I pomeriggi, invece, si accendono con Aut Books, presentazioni di libri, seguite da mostre artistiche, concerti, spettacoli teatrali e cinematografici. Quest’anno approda sul palco del Teatro degli Eroi anche il film Vita da Grandi di Greta Scarano, con Yuri Tuci e Matilda De Angelis. A fianco degli artisti autistici, noti protagonisti del mondo culturale e sportivo porteranno il loro sostegno, in un intreccio di esperienze che restituisce dignità e visibilità.

Tra le novità spiccano l’Aut Art Award, premio per il progetto associativo più virtuoso, e l’Aut Lab, spazio di laboratori creativi aperto a bambini e ragazzi insieme ai coetanei delle scuole romane. Attesi anche i Rubricaut, giovani giornalisti campani che seguiranno il festival raccontandolo in presa diretta, segno che l’autismo non è solo oggetto di narrazione, ma diventa soggetto attivo di racconto.



La forza gentile dell’arte

Il cuore del festival è la relazione. «Il vero obiettivo – confida Nicoletti – è far incontrare il mondo dell’autismo con quello neurotipico. Non basta che a parlare siano i genitori o le associazioni. Occorre che le persone si conoscano davvero, che si vedano, che si ascoltino. Solo così si possono prendere decisioni giuste, solo così si costruisce una società inclusiva».

In questo senso, Aut Art non è soltanto una festa, ma un esercizio collettivo di cittadinanza. I ragazzi nello spettro non vengono messi ai margini, ma al centro, come protagonisti di una comunità che non giudica e non esclude. «Mia nonna diceva: la vita non la decidi tu, devi imparare i passi con la musica – ricorda Nicoletti –. Ecco, noi proviamo a ballare insieme, anche quando i passi sono incerti».

Alla base di tutto resta l’arte, intesa non come ornamento, ma come strumento vitale di comunicazione e di crescita. Pittori, poeti, musicisti, attori, danzatori e sportivi in questi giorni testimonieranno che l’autismo non è silenzio, ma linguaggio diverso; non è isolamento, ma possibilità di relazione; non è solo fatica, ma anche energia e creatività.

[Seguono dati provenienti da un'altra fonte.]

(* ===== verification/TestPlatform.v ===== *)
(** * A concrete platform and the initial state

    [initial_world] is the state of a process before it calls cmocka.
    [test_platform] is one platform that satisfies the assumptions made about
    platforms: an allocator which never reuses addresses, and constant texts.
    The witnesses of the properties run on it. *)
From S2P Require Import Prelude CMonad ListNode World.

(** ** The initial state *)

(** The static variables of src/src/cmocka.c with their initialisers: list
    heads are zero, [cm_error_message_enabled] is 1, the output is standard. *)
Definition initial_world : World := {|
  blocks := <[global_function_result_map_head := BListNode junk_node]>
    (<[global_function_parameter_map_head := BListNode junk_node]>
    (<[global_call_ordering_head := BListNode junk_node]>
    (<[global_allocated_blocks := BListNode junk_node]> ∅)));
  infos := ∅; raw := ∅; bytes := ∅;
  cm_error_message_enabled := 1; cm_error_message := None;
  global_running_test := 0; global_expecting_assert := 0; global_last_failed_assert := None;
  global_skip_test := 0; global_stop_test := 0;
  global_last_mock_value_location := mkSourceLocation None 0;
  global_last_parameter_location := mkSourceLocation None 0;
  global_last_call_ordering_location := mkSourceLocation None 0;
  global_msg_output := 1; global_test_filter_pattern := None; global_skip_filter_pattern := None;
  env_checked := false; version_printed := false; xml_printed := 0; file_append := 0;
  signal_handlers := ∅; default_signal_functions := [];
  stdout_text := ""; stderr_text := ""; files := ∅; environ := ∅; state_vars := ∅;
  clock := 0%nat; errno := 0;
|}.

(** ** The allocator *)

(** The largest key of a map, at least [m]. *)
Definition top {A} (m : Z) (f : gmap Z A) : Z := map_fold (fun k _ acc => Z.max k acc) m f.

Lemma top_spec {A} (f : gmap Z A) m : m <= top m f /\ forall k, is_Some (f !! k) -> k <= top m f.
Proof.
  unfold top. apply (map_fold_weak_ind (fun r f => m <= r /\ forall k, is_Some (f !! k) -> k <= r)).
  - split; [lia|]. intros k [x Hx]. by rewrite lookup_empty in Hx.
  - intros k x f' r _ [Hm IH]. split; [lia|]. intros j Hj. destruct (decide (k = j)) as [->|Hne]; [lia|].
    rewrite lookup_insert_ne in Hj by done. specialize (IH j Hj). lia.
Qed.

(** The end of the last libc region. *)
Definition top_raw (m : Z) (f : gmap Z Z) : Z :=
  map_fold (fun k size acc => Z.max (k + Z.max 1 size) acc) m f.

Lemma top_raw_spec (f : gmap Z Z) m :
  m <= top_raw m f /\ forall k s, f !! k = Some s -> k + Z.max 1 s <= top_raw m f.
Proof.
  unfold top_raw.
  apply (map_fold_weak_ind (fun r f => m <= r /\ forall k s, f !! k = Some s -> k + Z.max 1 s <= r)).
  - split; [lia|]. intros k s Hs. by rewrite lookup_empty in Hs.
  - intros k x f' r _ [Hm IH]. split; [lia|]. intros j s Hj.
    destruct (decide (k = j)) as [->|Hne].
    + rewrite lookup_insert_eq in Hj. simplify_eq. lia.
    + rewrite lookup_insert_ne in Hj by done. specialize (IH j s Hj). lia.
Qed.

(** The first multiple of 16 above everything in memory. *)
Definition bump (w : World) : Z :=
  let m := top (top (top (top_raw HEAP_START (raw w)) (bytes w)) (infos w)) (blocks w) in
  (m / 16 + 1) * 16.

Definition test_platform : Platform := {|
  plat_malloc w _ := bump w;
  plat_libc_alloc_ok _ _ := true;
  plat_literal_low32 s := match s with Some s => Z.of_nat (String.length s) + 4096 | None => 0 end;
  plat_strerror _ := "error";
  plat_strsignal _ := "signal";
  plat_fmt_p p := pretty p;
  plat_clock n := (Z.of_nat n, 0);
  plat_fopen_w_ok _ _ := true;
  plat_custom_check id _ _ := mret id;
|}.

Lemma bump_spec w n : fresh_region w (bump w) n.
Proof.
  unfold bump. set (r := top_raw HEAP_START (raw w)). set (b := top r (bytes w)).
  set (i := top b (infos w)). set (m := top i (blocks w)).
  destruct (top_raw_spec (raw w) HEAP_START) as [Hr Hr'].
  destruct (top_spec (bytes w) r) as [Hb Hb'], (top_spec (infos w) b) as [Hi Hi'],
    (top_spec (blocks w) i) as [Hm Hm'].
  fold r in Hr, Hr'. fold b in Hb, Hb'. fold i in Hi, Hi'. fold m in Hm, Hm'.
  pose proof (Z.mul_succ_div_gt m 16 ltac:(lia)) as Hgt.
  assert (m < (m / 16 + 1) * 16) as Hp by lia. clear Hgt.
  assert (forall A (f : gmap Z A) a, (forall k, is_Some (f !! k) -> k <= m) ->
    (m / 16 + 1) * 16 <= a -> f !! a = None) as Hnone.
  { intros A f a Hk Ha. destruct (f !! a) eqn:E; [|done]. specialize (Hk a ltac:(eauto)). lia. }
  split_and!; [lia| |].
  - intros a [Ha _]. split_and!; (eapply Hnone; [|exact Ha]); intros k Hk.
    + by apply Hm'.
    + specialize (Hi' k Hk). lia.
    + specialize (Hb' k Hk). lia.
  - intros k s Hk. right. specialize (Hr' k s Hk). lia.
Qed.

Lemma test_laws : @PlatformLaws test_platform.
Proof. constructor. intros w n _. apply bump_spec. Qed.

Lemma test_total : @PlatformTotal test_platform.
Proof. constructor. intros w n. destruct (bump_spec w n) as [Hs _]. unfold HEAP_START, NULL in *. simpl. lia. Qed.
(** Blocks which are not list nodes are only changed by freeing them. *)
Lemma touches_data W D w w' q b :
  touches W D w w' -> (q ∉ D) -> blocks w !! q = Some b -> block_node b = None ->
  blocks w' !! q = Some b.
Proof.
  induction 1 as [w|w w' p n Hp Hn _ IH|w w' p Hp _ _ IH|w w1 w' p Hp Hnz Ha _ IH];
    intros Hq Hb Hnode; [done| | |]; apply IH; try done; simpl.
  - unfold world_put_node. destruct (blocks w !! p) as [b'|] eqn:Hb'; simpl; [|done].
    rewrite lookup_insert_ne; [done|]. intros ->. destruct Hn as [n' Hn].
    simpl in Hn. unfold world_get_node in Hn. destruct (q =? NULL); simplify_eq.
    rewrite Hb in Hn. congruence.
  - rewrite lookup_delete_ne; [done|]. by intros ->.
  - simpl in Ha. apply alloc_block_fresh in Ha as (_ & _ & _ & ->); [|done]. simpl.
    rewrite lookup_insert_ne; [done|]. by intros ->.
Qed.

Lemma touches_name W D w w' q : touches W D w w' -> (q ∉ D) -> name_of w' q = name_of w q.
Proof.
  induction 1 as [w|w w' p n Hp Hn _ IH|w w' p Hp _ _ IH|w w1 w' p Hp Hnz Ha _ IH];
    intros Hq; [done| | |]; rewrite IH by done; unfold name_of, lookup_block; simpl;
    destruct (q =? NULL); try done.
  - unfold world_put_node. destruct (blocks w !! p) as [b|] eqn:Hb; simpl; [|done].
    destruct (decide (q = p)) as [->|]; [|by rewrite lookup_insert_ne].
    rewrite lookup_insert_eq, Hb. by destruct b.
  - rewrite lookup_delete_ne; [done|]. by intros ->.
  - simpl in Ha. apply alloc_block_fresh in Ha as (_ & _ & _ & ->); [|done]. simpl.
    rewrite lookup_insert_ne; [done|]. by intros ->.
Qed.
(* ===== verification/Compare.v ===== *)
(** * Comparisons that report their failure

    The [*_display_error] functions of src/src/cmocka.c, which return whether
    a comparison holds and print why it does not, and the hexadecimal dump of
    differing memory. *)
From S2P Require Import Prelude CMonad ListNode World Report FloatCompare.

(** ** Reading data memory *)

Definition byte_char (b : Z) : Ascii.ascii := Ascii.ascii_of_N (Z.to_N (b mod 256)).

Fixpoint read_bytes (mem : gmap ptr Z) (p : ptr) (n : nat) : option (list Z) :=
  match n with
  | O => Some []
  | S k => b ← mem !! p; cons b <$> read_bytes mem (p + 1) k
  end.

(** The C string at an address; [fuel] bounds its length. *)
Fixpoint read_cstr (fuel : nat) (mem : gmap ptr Z) (p : ptr) : option string :=
  match fuel with
  | O => None
  | S k => b ← mem !! p;
           if b =? 0 then Some "" else String (byte_char b) <$> read_cstr k mem (p + 1)
  end.

Definition load_bytes (p : ptr) (n : Z) : CM (list Z) :=
  deref (fun w => read_bytes (bytes w) p (Z.to_nat n)).
(** A string has at most as many bytes as there are in memory. *)
Definition load_cstr (p : ptr) : CM string :=
  deref (fun w => read_cstr (S (size (bytes w))) (bytes w) p).

(** memcmp(a, b, n) == 0 on the [n] bytes of the lists *)
Definition memcmp_eq (a b : list Z) : bool := bool_decide (a = b).

Section code.
Context `{!Platform}.

(** Report and return whether [ok]. *)
Definition report_unless (ok : bool) (message : string) : CM bool :=
  when (negb ok) (cmocka_print_error message);; mret ok.

(** ** Numbers *)

Definition float_values_equal_display_error (left right epsilon : fpnum) : CM bool :=
  report_unless (float_compare left right epsilon)
    (fmt_f left +:+ " != " +:+ fmt_f right +:+ nl).
Definition float_values_not_equal_display_error (left right epsilon : fpnum) : CM bool :=
  report_unless (negb (float_compare left right epsilon))
    (fmt_f left +:+ " == " +:+ fmt_f right +:+ nl).
Definition double_values_equal_display_error (left right epsilon : fpnum) : CM bool :=
  report_unless (double_compare left right epsilon)
    (fmt_f left +:+ " != " +:+ fmt_f right +:+ nl).
Definition double_values_not_equal_display_error (left right epsilon : fpnum) : CM bool :=
  report_unless (negb (double_compare left right epsilon))
    (fmt_f left +:+ " == " +:+ fmt_f right +:+ nl).

(** "%ju (%#jx)" *)
Definition fmt_uint (v : Z) : string := fmt_u v +:+ " (" +:+ fmt_alt_x v +:+ ")".

Definition uint_values_equal_display_error (left right : Z) : CM bool :=
  report_unless (left =? right) (fmt_uint left +:+ " != " +:+ fmt_uint right +:+ nl).
Definition int_values_equal_display_error (left right : Z) : CM bool :=
  report_unless (left =? right) (fmt_d left +:+ " != " +:+ fmt_d right +:+ nl).
Definition uint_values_not_equal_display_error (left right : Z) : CM bool :=
  report_unless (negb (left =? right)) (fmt_uint left +:+ " == " +:+ fmt_uint right +:+ nl).
Definition int_values_not_equal_display_error (left right : Z) : CM bool :=
  report_unless (negb (left =? right)) (fmt_d left +:+ " == " +:+ fmt_d right +:+ nl).

(** ** Ranges *)

Definition fmt_range (fmt : Z -> string) (value : Z) (verb : string) (range_min range_max : Z)
    : string :=
  fmt value +:+ " is " +:+ verb +:+ " the range [" +:+ fmt range_min +:+ ", " +:+
  fmt range_max +:+ "]" +:+ nl.

Definition uint_in_range_display_error (value range_min range_max : Z) : CM bool :=
  report_unless ((range_min <=? value) && (value <=? range_max))
    (fmt_range fmt_u value "not within" range_min range_max).
Definition int_in_range_display_error (value range_min range_max : Z) : CM bool :=
  report_unless ((range_min <=? value) && (value <=? range_max))
    (fmt_range fmt_d value "not within" range_min range_max).
Definition int_not_in_range_display_error (value range_min range_max : Z) : CM bool :=
  report_unless ((value <? range_min) || (range_max <? value))
    (fmt_range fmt_d value "within" range_min range_max).
Definition uint_not_in_range_display_error (value range_min range_max : Z) : CM bool :=
  report_unless ((value <? range_min) || (range_max <? value))
    (fmt_range fmt_u value "within" range_min range_max).
Definition integer_not_in_range_display_error (value range_min range_max : Z) : CM bool :=
  report_unless ((value <? range_min) || (range_max <? value))
    (fmt_u value +:+ " is within the range " +:+ fmt_u range_min +:+ "-" +:+
     fmt_u range_max +:+ nl).

(** ** Sets

    [check] is the address of the structure, [load] reads its members [set]
    and [size_of_set]; an element beyond the array is undefined behaviour. *)

(** The search: [count] elements from index [i] on. *)
Fixpoint set_contains (count i : nat) (set : list Z) (value : Z) : CM bool :=
  match count with
  | O => mret false
  | S k => e ← deref (fun _ => set !! i);
           if e =? value then mret true else set_contains k (S i) set value
  end.

(** The printing loop; [fmt i e] is what is printed for element [e] at [i]. *)
Fixpoint print_set (count i : nat) (set : list Z) (fmt : nat -> Z -> string) : CM unit :=
  match count with
  | O => mret tt
  | S k => e ← deref (fun _ => set !! i);
           cmocka_print_error (fmt i e);; print_set k (S i) set fmt
  end.

Definition in_set_display_error (line_ : Z) (fmt : Z -> string) (fmt_elem : nat -> nat -> Z -> string)
    (value : Z) (check : ptr) (load : CM (list Z * Z)) (invert : bool) : CM bool :=
  assert_non_null line_ check;;
  set_size ← load;
  let '(set, size_of_set) := set_size in
  let n := Z.to_nat size_of_set in
  found ← set_contains n 0 set value;
  let succeeded := if (found : bool) then negb invert else invert in
  if succeeded then mret true
  else
    cmocka_print_error (fmt value +:+ " is " +:+ (if invert then "" else "not ") +:+ "in the set (");;
    print_set n 0 set (fmt_elem n);;
    cmocka_print_error (")" +:+ nl);;
    mret false.

(** The separator after element [i] of [n]. *)
Definition fmt_comma (n i : nat) : string := if Nat.eqb i (n - 1) then "" else ", ".

Definition value_in_set_display_error : Z -> ptr -> CM (list Z * Z) -> bool -> CM bool :=
  in_set_display_error 1419 fmt_u (fun _ _ e => fmt_alt_x e +:+ ", ").
Definition int_value_in_set_display_error : Z -> ptr -> CM (list Z * Z) -> bool -> CM bool :=
  in_set_display_error 1452 fmt_d (fun n i e => fmt_d e +:+ fmt_comma n i).
Definition uint_value_in_set_display_error : Z -> ptr -> CM (list Z * Z) -> bool -> CM bool :=
  in_set_display_error 1493 fmt_u (fun n i e => fmt_u e +:+ fmt_comma n i).

(** ** Strings *)

Definition quoted (s : string) : string :=
  let q := String (Ascii.ascii_of_nat 34) "" in q +:+ s +:+ q.

Definition string_equal_display_error (left right : ptr) : CM bool :=
  l ← load_cstr left;
  r ← load_cstr right;
  report_unless (bool_decide (l = r)) (quoted l +:+ " != " +:+ quoted r +:+ nl).
Definition string_not_equal_display_error (left right : ptr) : CM bool :=
  l ← load_cstr left;
  r ← load_cstr right;
  report_unless (negb (bool_decide (l = r))) (quoted l +:+ " == " +:+ quoted r +:+ nl).

(** ** Memory *)

(** [buf] is None for NULL, else the [len] bytes at it. *)
Definition all_zero (buf : option (list Z)) (len : nat) : bool :=
  match buf with
  | None => true
  | Some b =>
      if Nat.eqb len 0 then true
      else bool_decide (b !! 0%nat = Some 0) &&
           memcmp_eq (take (len - 1) b) (take (len - 1) (skipn 1 b))
  end.

(** isprint() in the C locale *)
Definition isprint (b : Z) : bool := (32 <=? b) && (b <=? 126).

Fixpoint cmocka_print_ascii (buf : list Z) : CM unit :=
  match buf with
  | [] => mret tt
  | b :: buf' =>
      cmocka_print_error (String (byte_char (if isprint b then b else 46)) "");;
      cmocka_print_ascii buf'
  end.

(** The first loop of [print_data_block16]: [count] more columns from [i] on. *)
Fixpoint print_hex_columns (count i : nat) (buf : list Z) : CM unit :=
  match count with
  | O => mret tt
  | S k =>
      when (Nat.eqb i 8) (cmocka_print_error "  ");;
      match buf !! i with
      | Some b => cmocka_print_error (" " +:+ fmt_0x 2 b)
      | None => cmocka_print_error "   "
      end;;
      print_hex_columns k (S i) buf
  end.

(** The second loop: the characters of [buf] from index [i] on. *)
Fixpoint print_ascii_columns (i : nat) (buf : list Z) : CM unit :=
  match buf with
  | [] => mret tt
  | b :: buf' =>
      when (Nat.eqb i 8) (cmocka_print_error " ");;
      cmocka_print_ascii [b];;
      print_ascii_columns (S i) buf'
  end.

(** [buf] holds the [len] bytes of the block. *)
Definition print_data_block16 (prefix : string) (idx : nat) (buf : list Z) : CM unit :=
  assert_true 1672 "len <= 16" (Nat.leb (length buf) 16);;
  cmocka_print_error (prefix +:+ "[" +:+ fmt_0x 8 (Z.of_nat idx) +:+ "]");;
  print_hex_columns 16 0 buf;;
  cmocka_print_error "   ";;
  if Nat.eqb (length buf) 0 then cmocka_print_error ("EMPTY   BLOCK" +:+ nl)
  else
    print_ascii_columns 0 buf;;
    cmocka_print_error nl.

(** The block of a buffer at index [i]: [this_buf] and [this_len] bytes. *)
Definition this_block (i : nat) (buf : list Z) : option (list Z) :=
  if Nat.ltb i (length buf) then Some (take 16 (skipn i buf)) else None.
Definition block_bytes (b : option (list Z)) : list Z := default [] b.

(** The loop of [print_data_diff] at index [i]. *)
Fixpoint print_data_diff_loop (fuel i : nat) (buf1 buf2 : list Z) (omit_zero_bytes skipped : bool)
    : CM unit :=
  match fuel with
  | O => no_fuel
  | S k =>
      let len := Nat.max (length buf1) (length buf2) in
      if Nat.leb len i then mret tt
      else
        let this_buf1 := this_block i buf1 in
        let this_buf2 := this_block i buf2 in
        let this_len1 := length (block_bytes this_buf1) in
        let this_len2 := length (block_bytes this_buf2) in
        if omit_zero_bytes && Nat.ltb 0 i && Nat.ltb 16 (len - i) &&
           Nat.eqb this_len1 16 && all_zero this_buf1 16 &&
           Nat.eqb this_len2 16 && all_zero this_buf2 16
        then
          when (negb skipped) (cmocka_print_error ("SKIPPING ZERO BUFFER BYTES" +:+ nl));;
          print_data_diff_loop k (i + 16) buf1 buf2 omit_zero_bytes true
        else
          (if Nat.eqb this_len1 this_len2 && memcmp_eq (block_bytes this_buf1) (block_bytes this_buf2)
           then print_data_block16 "  " i (block_bytes this_buf1)
           else
             print_data_block16 "- " i (block_bytes this_buf1);;
             print_data_block16 "+ " i (block_bytes this_buf2));;
          print_data_diff_loop k (i + 16) buf1 buf2 omit_zero_bytes false
  end.

(** Each iteration advances by 16 bytes. *)
Definition print_data_diff (buf1 buf2 : list Z) (omit_zero_bytes : bool) : CM unit :=
  print_data_diff_loop (S (Nat.max (length buf1) (length buf2))) 0 buf1 buf2 omit_zero_bytes false.

(** [a] and [b] are the [size] bytes at the two addresses. *)
Definition memory_equal_display_error (a b : list Z) : CM bool :=
  if memcmp_eq a b then mret true
  else
    cmocka_print_error ("Memory is not equal:" +:+ nl +:+ nl);;
    print_data_diff a b true;;
    cmocka_print_error nl;;
    mret false.

(** The number of equal bytes. *)
Fixpoint count_same (a b : list Z) : nat :=
  match a, b with
  | l :: a', r :: b' => (if l =? r then 1 else 0) + count_same a' b'
  | _, _ => 0
  end.

(** [pa] and [pb] are the two addresses, which are printed. *)
Definition memory_not_equal_display_error (pa pb : ptr) (a b : list Z) : CM bool :=
  let same := count_same a b in
  if Nat.eqb same (length a) then
    cmocka_print_error (fmt_d (Z.of_nat same) +:+ "bytes of " +:+ plat_fmt_p pa +:+ " and " +:+
                        plat_fmt_p pb +:+ " the same" +:+ nl);;
    mret false
  else mret true.
End code.
(* ===== verification/SymbolRemove.v ===== *)
(** * Removing values from symbol maps, and tearing maps down

    The functions that shrink a symbol map: [remove_always_return_values]
    implements [tree_remove_always], and [list_free] with the cleanup of its
    depth frees the whole map. *)
From S2P Require Import Prelude CMonad ListNode World Report Memory SymbolMap Tree SymbolTree SymbolGet.

(** The node after the head, or after the cells before [cs]. *)
Definition first_addr (h : ptr) (cs : list cell) : ptr := default h (head (addrs cs)).

Section remove.
Context `{!Platform, !PlatformLaws}.
Implicit Types (w : World) (h p v : ptr) (nm : string).

Lemma next_first w h cs1 cs2 :
  dll w h (cs1 ++ cs2) -> next_of w (last_addr h cs1) = Some (first_addr h cs2).
Proof.
  intros (_ & Hp & Hl). apply lpath_app in Hp as [_ Hp].
  destruct cs2 as [|[ [a v] r] cs2]; [rewrite app_nil_r in Hl; by destruct Hl|].
  by destruct Hp as [ [? _] _].
Qed.

Lemma next_cell w h cs1 c cs2 :
  dll w h (cs1 ++ c :: cs2) -> get_next (cell_addr c) w = (Ret (first_addr h cs2), w).
Proof.
  intros Hdll. apply get_next_run. rewrite cons_middle, app_assoc in Hdll.
  apply next_first in Hdll. by rewrite last_addr_app in Hdll.
Qed.

Lemma next_head w h cs : dll w h cs -> get_next h w = (Ret (first_addr h cs), w).
Proof. intros Hdll. apply get_next_run. exact (next_first w h [] cs Hdll). Qed.

(** ** Shrinking a shape *)

(** What left the shape was freed; nothing outside the shape changed. *)
Record shrinks (n : nat) h w (t : shape n) w' (t' : shape n) : Prop := {
  sh_good : good0 n w' h t';
  sh_perm : exists freed, fp n t ≡ₚ freed ++ fp n t' /\ (forall x, x ∈ freed -> gone w' x);
  sh_frame : mem_frame (h :: fp n t) w w';
  sh_values : forall x, x ∈ values n t' -> x ∈ values n t /\ blocks w' !! x = blocks w !! x;
  sh_head : name_of w' h = name_of w h /\ owned w' h = owned w h;
}.

Lemma shrinks_refl n h w (t : shape n) : good0 n w h t -> shrinks n h w t w t.
Proof.
  intros Hg. split; [done| |apply mem_frame_refl|done|done].
  exists []. split; [done|]. by intros x ?%not_elem_of_nil.
Qed.

Lemma gone_frame X w w' x : mem_frame X w w' -> (x ∉ X) -> gone w x -> gone w' x.
Proof.
  intros Hf Hx [Hg Ho]. destruct (mem_frame_obs X w w' x Hf Hx) as (Hg' & Ho' & _).
  split; congruence.
Qed.

Lemma shrinks_trans n h w1 t1 w2 t2 w3 t3 :
  NoDup (h :: fp n t1) ->
  shrinks n h w1 t1 w2 t2 -> shrinks n h w2 t2 w3 t3 -> shrinks n h w1 t1 w3 t3.
Proof.
  intros Hnd [_ (f1 & P1 & G1) F1 V1 [N1 O1] ] [Hg (f2 & P2 & G2) F2 V2 [N2 O2] ].
  split; [done| | | |by rewrite N2, O2].
  - exists (f1 ++ f2). rewrite P1, P2, app_assoc. split; [done|].
    intros x [Hx|Hx]%elem_of_app; [|by apply G2].
    apply (gone_frame (h :: fp n t2) w2); [done| |by apply G1].
    rewrite P1 in Hnd. apply NoDup_cons in Hnd as [Hh Hnd].
    apply NoDup_app in Hnd as (_ & Hd & _). intros [->|Hx']%elem_of_cons.
    + apply Hh, elem_of_app. by left.
    + by apply (Hd x).
  - eapply mem_frame_trans; [done|]. eapply mem_frame_mono; [|done].
    intros x. rewrite P1, !elem_of_cons, elem_of_app. tauto.
  - intros x Hx. destruct (V2 x Hx) as [Hx2 Hb2], (V1 x Hx2) as [Hx1 Hb1].
    split; [done|congruence].
Qed.

Lemma shrinks_good0 n h w t w' t' : shrinks n h w t w' t' -> NoDup (h :: fp n t').
Proof. by intros [ (_ & _ & ?) _ _ _ _]. Qed.

(** The footprint of a queue with a cell in the middle. *)
Lemma fp_cells (cs1 cs2 : list cell) : fp 0 (cs1 ++ cs2 : list cell) = fp 0 cs1 ++ fp 0 cs2.
Proof. apply (bind_app (fun c : cell => [cell_addr c; cell_value c])). Qed.

Lemma fp_around (cs1 cs2 : list cell) h a v r :
  h :: fp 0 (cs1 ++ (a, v, r) :: cs2 : list cell) ≡ₚ a :: v :: h :: fp 0 (cs1 ++ cs2 : list cell).
Proof. rewrite !fp_cells. change (fp 0 ((a, v, r) :: cs2)) with (a :: v :: fp 0 cs2). solve_Permutation. Qed.

(** Unlinking a cell and freeing its value and its node. *)
Lemma remove_cell_run w h a v r (cs1 cs2 : list cell) :
  good0 0 w h (cs1 ++ (a, v, r) :: cs2 : list cell) ->
  exists w', list_remove_free a (Some free_value) w = (Ret tt, w') /\ dll w' h (cs1 ++ cs2) /\
    touches (h :: addrs (cs1 ++ (a, v, r) :: cs2) ++ [v]) [v; a] w w' /\
    (forall x, x ∈ [a; v] -> get_node w' x = None /\ owned w' x = false).
Proof.
  intros ((Hdll & Ho) & _ & Hnd). simpl shape in *.
  pose proof Ho as [_ [ [Hoa Hov] _]%Forall_cons]%Forall_app. cbn in Hoa, Hov.
  destruct (list_remove_free_spec w h cs1 a v r cs2 Hdll Hoa) as (w1 & Hdll1 & _ & Ho1 & Ht1 & _ & Hrun).
  destruct (free_value_cleans w1 v ltac:(by rewrite Ho1) w1) as (w2 & R2 & Ht2 & Hg2); [done|].
  rewrite fp_around in Hnd. apply NoDup_cons in Hnd as [Ha Hnd]. apply NoDup_cons in Hnd as [Hv _].
  assert (a <> v) as Hav by (intros ->; apply Ha; by left).
  assert (owned w2 a = true) as Ho2.
  { rewrite (touches_owned _ _ _ _ _ Ht2), Ho1; [done|]. by intros ->%list_elem_of_singleton. }
  exists (drop a w2). split_and!; [exact (Hrun free_value w2 R2 Ho2)|..].
  - eapply dll_frame_node; [|exact Hdll1]. intros x Hx.
    assert (x ∉ [v; a]) as Hxn.
    { assert (x ∈ h :: fp 0 (cs1 ++ cs2 : list cell)) as Hin; [|clear - Hin Ha Hv; set_solver].
      apply elem_of_cons in Hx as [->|Hx]; [by left|right]. by apply (cells_fp 0 (cs1 ++ cs2)). }
    rewrite get_drop, decide_False by (clear - Hxn; set_solver).
    apply (touches_get _ _ _ _ _ Ht2); clear - Hxn; set_solver.
  - eapply touches_trans; [eapply touches_mono; [| |exact Ht1]; clear; set_solver|].
    eapply touches_trans; [eapply touches_mono; [| |exact Ht2]; clear; set_solver|].
    apply (touch_drop _ _ w2 _ a); [by right; left|done|constructor].
  - intros x [->| ->%list_elem_of_singleton]%elem_of_cons; split;
      rewrite ?get_drop, ?owned_drop; case_decide; try done; apply Hg2; by left.
Qed.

Quattro giornate per ribadire che non esistono vite di serie B. Quattro giornate per scardinare stereotipi e restituire alle persone nello spettro lo spazio che spetta loro: quello della dignità e della bellezza. Perché, come ricorda una citazione di Kierkegaard che accompagna il festival: «Non è il cammino che è difficile, è la difficoltà che è il cammino».